**AIM OF THE TASK**: Leaving out every line that comes before the one containing "by rewrite Hhit.", output the rest of the records exactly, the final line included.

**Saved entries**:
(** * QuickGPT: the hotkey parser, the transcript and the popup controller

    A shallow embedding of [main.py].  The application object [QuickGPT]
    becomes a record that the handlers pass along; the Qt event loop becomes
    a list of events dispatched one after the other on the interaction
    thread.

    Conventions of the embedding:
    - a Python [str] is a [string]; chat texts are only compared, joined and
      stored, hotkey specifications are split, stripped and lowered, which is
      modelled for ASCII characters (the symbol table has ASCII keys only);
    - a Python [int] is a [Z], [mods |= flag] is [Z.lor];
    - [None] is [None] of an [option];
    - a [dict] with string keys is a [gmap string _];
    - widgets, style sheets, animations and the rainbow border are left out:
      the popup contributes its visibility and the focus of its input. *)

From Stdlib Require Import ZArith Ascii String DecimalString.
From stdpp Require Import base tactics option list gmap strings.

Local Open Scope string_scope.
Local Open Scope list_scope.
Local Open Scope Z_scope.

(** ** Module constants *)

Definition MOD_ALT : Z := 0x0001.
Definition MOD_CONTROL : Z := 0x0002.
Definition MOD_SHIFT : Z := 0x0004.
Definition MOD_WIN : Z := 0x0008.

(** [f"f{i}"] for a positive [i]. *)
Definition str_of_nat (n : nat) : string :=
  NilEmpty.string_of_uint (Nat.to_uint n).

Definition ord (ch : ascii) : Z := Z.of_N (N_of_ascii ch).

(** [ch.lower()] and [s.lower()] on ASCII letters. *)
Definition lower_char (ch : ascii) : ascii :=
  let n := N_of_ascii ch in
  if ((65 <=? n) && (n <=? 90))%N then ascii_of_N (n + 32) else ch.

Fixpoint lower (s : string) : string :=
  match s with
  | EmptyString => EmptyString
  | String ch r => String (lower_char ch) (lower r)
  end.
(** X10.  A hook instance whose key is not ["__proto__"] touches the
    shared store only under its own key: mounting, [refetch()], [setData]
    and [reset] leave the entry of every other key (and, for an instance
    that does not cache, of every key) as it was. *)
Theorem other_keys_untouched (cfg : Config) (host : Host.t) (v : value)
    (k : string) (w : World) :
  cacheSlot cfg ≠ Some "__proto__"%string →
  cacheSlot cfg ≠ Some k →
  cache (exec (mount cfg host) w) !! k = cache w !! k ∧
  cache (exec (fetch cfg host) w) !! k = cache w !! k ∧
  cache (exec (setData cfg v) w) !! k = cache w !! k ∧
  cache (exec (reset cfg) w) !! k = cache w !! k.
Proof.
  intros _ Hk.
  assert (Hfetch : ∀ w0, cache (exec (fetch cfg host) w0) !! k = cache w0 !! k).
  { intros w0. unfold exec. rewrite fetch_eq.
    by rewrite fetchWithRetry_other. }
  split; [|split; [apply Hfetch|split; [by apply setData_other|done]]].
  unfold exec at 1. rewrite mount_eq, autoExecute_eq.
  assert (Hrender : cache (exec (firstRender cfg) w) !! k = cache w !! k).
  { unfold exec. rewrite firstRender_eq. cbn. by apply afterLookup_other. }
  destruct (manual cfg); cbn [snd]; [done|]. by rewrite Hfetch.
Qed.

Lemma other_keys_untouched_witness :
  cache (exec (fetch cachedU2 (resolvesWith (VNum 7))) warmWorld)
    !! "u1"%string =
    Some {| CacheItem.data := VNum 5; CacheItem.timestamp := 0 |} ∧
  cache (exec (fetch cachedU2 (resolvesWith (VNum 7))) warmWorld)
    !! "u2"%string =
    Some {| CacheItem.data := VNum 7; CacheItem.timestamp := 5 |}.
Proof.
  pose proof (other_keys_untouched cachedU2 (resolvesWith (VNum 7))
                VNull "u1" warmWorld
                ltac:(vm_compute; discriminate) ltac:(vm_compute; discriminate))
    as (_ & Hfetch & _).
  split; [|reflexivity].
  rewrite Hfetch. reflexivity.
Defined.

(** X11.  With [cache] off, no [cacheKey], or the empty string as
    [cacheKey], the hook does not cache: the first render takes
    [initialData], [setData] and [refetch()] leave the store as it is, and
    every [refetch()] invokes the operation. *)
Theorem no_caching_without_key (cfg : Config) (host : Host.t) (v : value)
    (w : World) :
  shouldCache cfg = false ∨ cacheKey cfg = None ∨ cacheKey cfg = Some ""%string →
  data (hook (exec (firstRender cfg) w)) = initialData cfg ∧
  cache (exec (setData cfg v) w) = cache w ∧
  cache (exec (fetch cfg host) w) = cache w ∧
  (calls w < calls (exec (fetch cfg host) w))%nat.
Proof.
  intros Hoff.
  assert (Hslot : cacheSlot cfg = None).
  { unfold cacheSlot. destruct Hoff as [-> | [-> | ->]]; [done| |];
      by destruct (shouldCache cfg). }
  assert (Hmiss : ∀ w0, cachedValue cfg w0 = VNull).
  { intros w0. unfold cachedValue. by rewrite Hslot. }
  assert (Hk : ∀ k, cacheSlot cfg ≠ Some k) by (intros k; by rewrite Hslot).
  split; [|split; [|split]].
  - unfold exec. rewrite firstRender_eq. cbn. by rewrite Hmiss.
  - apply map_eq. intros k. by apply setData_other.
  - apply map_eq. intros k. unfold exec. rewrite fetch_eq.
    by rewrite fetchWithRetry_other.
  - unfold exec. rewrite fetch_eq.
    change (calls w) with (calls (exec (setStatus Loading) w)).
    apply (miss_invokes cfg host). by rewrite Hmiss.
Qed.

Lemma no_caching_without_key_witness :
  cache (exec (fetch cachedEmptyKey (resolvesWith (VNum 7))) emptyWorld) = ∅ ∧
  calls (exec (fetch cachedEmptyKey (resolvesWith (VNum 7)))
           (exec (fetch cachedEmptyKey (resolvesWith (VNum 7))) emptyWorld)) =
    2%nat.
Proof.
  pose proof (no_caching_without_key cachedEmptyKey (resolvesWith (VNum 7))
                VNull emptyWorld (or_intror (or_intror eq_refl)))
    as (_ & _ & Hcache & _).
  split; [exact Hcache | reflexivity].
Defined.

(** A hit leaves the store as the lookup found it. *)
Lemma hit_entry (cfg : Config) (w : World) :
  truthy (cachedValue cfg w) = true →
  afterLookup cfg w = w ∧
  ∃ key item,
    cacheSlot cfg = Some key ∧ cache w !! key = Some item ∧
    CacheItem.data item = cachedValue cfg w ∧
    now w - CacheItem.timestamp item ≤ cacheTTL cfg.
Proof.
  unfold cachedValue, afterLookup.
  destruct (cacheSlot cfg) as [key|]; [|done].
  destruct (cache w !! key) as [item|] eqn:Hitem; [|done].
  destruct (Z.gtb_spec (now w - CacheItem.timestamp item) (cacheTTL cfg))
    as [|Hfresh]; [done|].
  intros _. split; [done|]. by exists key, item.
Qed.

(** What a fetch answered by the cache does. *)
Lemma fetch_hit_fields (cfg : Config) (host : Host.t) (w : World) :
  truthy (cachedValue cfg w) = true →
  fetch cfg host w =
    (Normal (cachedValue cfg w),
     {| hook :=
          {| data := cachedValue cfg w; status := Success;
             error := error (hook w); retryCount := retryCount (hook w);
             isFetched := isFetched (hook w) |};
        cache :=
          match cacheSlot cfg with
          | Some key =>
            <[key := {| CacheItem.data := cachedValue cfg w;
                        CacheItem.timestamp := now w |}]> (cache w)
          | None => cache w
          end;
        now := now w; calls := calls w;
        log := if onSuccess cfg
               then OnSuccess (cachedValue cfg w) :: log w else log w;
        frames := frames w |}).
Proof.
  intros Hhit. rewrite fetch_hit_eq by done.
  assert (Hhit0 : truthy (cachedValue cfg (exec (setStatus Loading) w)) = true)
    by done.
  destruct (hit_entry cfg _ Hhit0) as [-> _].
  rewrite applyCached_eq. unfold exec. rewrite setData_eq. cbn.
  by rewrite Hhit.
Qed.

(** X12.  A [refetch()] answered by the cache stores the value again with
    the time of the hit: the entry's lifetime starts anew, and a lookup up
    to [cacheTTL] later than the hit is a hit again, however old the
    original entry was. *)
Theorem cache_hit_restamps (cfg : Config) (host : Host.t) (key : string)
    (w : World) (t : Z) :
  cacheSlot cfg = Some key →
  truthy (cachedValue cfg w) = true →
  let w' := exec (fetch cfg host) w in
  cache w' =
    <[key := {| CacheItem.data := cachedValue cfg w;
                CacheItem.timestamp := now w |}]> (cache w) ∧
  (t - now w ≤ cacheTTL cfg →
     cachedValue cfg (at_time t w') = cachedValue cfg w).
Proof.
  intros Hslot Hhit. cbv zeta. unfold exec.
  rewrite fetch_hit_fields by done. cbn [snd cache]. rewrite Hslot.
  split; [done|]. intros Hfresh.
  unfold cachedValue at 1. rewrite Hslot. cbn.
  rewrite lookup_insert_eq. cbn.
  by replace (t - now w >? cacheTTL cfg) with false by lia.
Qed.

**ANSWER**:
  by rewrite Hhit.
Qed.

(** X12.  A [refetch()] answered by the cache stores the value again with
    the time of the hit: the entry's lifetime starts anew, and a lookup up
    to [cacheTTL] later than the hit is a hit again, however old the
    original entry was. *)
Theorem cache_hit_restamps (cfg : Config) (host : Host.t) (key : string)
    (w : World) (t : Z) :
  cacheSlot cfg = Some key →
  truthy (cachedValue cfg w) = true →
  let w' := exec (fetch cfg host) w in
  cache w' =
    <[key := {| CacheItem.data := cachedValue cfg w;
                CacheItem.timestamp := now w |}]> (cache w) ∧
  (t - now w ≤ cacheTTL cfg →
     cachedValue cfg (at_time t w') = cachedValue cfg w).
Proof.
  intros Hslot Hhit. cbv zeta. unfold exec.
  rewrite fetch_hit_fields by done. cbn [snd cache]. rewrite Hslot.
  split; [done|]. intros Hfresh.
  unfold cachedValue at 1. rewrite Hslot. cbn.
  rewrite lookup_insert_eq. cbn.
  by replace (t - now w >? cacheTTL cfg) with false by lia.
Qed.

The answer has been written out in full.